GOAL OF THE EXERCISE:
Repeat word for word, please, only the lines from the one that includes "unfold with_crlf in" through the final line of the data.

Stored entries
Lemma wait_tx_room n fr : room (S n) fr → ∃ fr', wait_tx fr = Some fr' ∧ room n fr'.
Proof.
  induction fr as [|v fr IH]; simpl; [done|].
  destruct (_ =? 0); intros [?|?]; [done| |done|by apply IH]. by exists fr.
Qed.

Lemma room_0 fr : room 0 fr.
Proof. destruct fr as [|v fr]; simpl; [done|]. destruct (_ =? 0); by left. Qed.

(** [uart_puts] sends the string with every line feed preceded by a carriage
    return, byte for byte and in order, as soon as the flag register reports
    room often enough, however often it reports a full FIFO in between. *)
Theorem uart_puts_sends fr s :
  room (length (with_crlf s)) fr → ∃ fr', uart_puts fr s = Some (fr', with_crlf s).
Proof.
  revert fr. induction s as [|b s IH]; intros fr Hroom; [by exists fr|].
  unfold with_crlf in *. csimpl in *. unfold uart_putc.
  destruct (b =? newline); csimpl in *.
  - apply wait_tx_room in Hroom as (fr1 & -> & Hroom). simpl.
    apply wait_tx_room in Hroom as (fr2 & -> & Hroom). simpl.
    apply IH in Hroom as (fr3 & ->). by eexists.
  - apply wait_tx_room in Hroom as (fr1 & -> & Hroom). simpl.
    apply IH in Hroom as (fr2 & ->). by eexists.
Qed.

Lemma send_bytes_room fr bytes :
  room (length bytes) fr → ∃ fr', send_bytes fr bytes = Some (fr', bytes).
Proof.
  revert fr. induction bytes as [|b bytes IH]; intros fr Hroom; [by exists fr|]. simpl. unfold uart_putc.
  apply wait_tx_room in Hroom as (fr1 & -> & Hroom). simpl.
  apply IH in Hroom as (fr2 & ->). by eexists.
Qed.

ANSWER SECTION:
  unfold with_crlf in *. csimpl in *. unfold uart_putc.
  destruct (b =? newline); csimpl in *.
  - apply wait_tx_room in Hroom as (fr1 & -> & Hroom). simpl.
    apply wait_tx_room in Hroom as (fr2 & -> & Hroom). simpl.
    apply IH in Hroom as (fr3 & ->). by eexists.
  - apply wait_tx_room in Hroom as (fr1 & -> & Hroom). simpl.
    apply IH in Hroom as (fr2 & ->). by eexists.
Qed.

Lemma send_bytes_room fr bytes :
  room (length bytes) fr → ∃ fr', send_bytes fr bytes = Some (fr', bytes).
Proof.
  revert fr. induction bytes as [|b bytes IH]; intros fr Hroom; [by exists fr|]. simpl. unfold uart_putc.
  apply wait_tx_room in Hroom as (fr1 & -> & Hroom). simpl.
  apply IH in Hroom as (fr2 & ->). by eexists.
Qed.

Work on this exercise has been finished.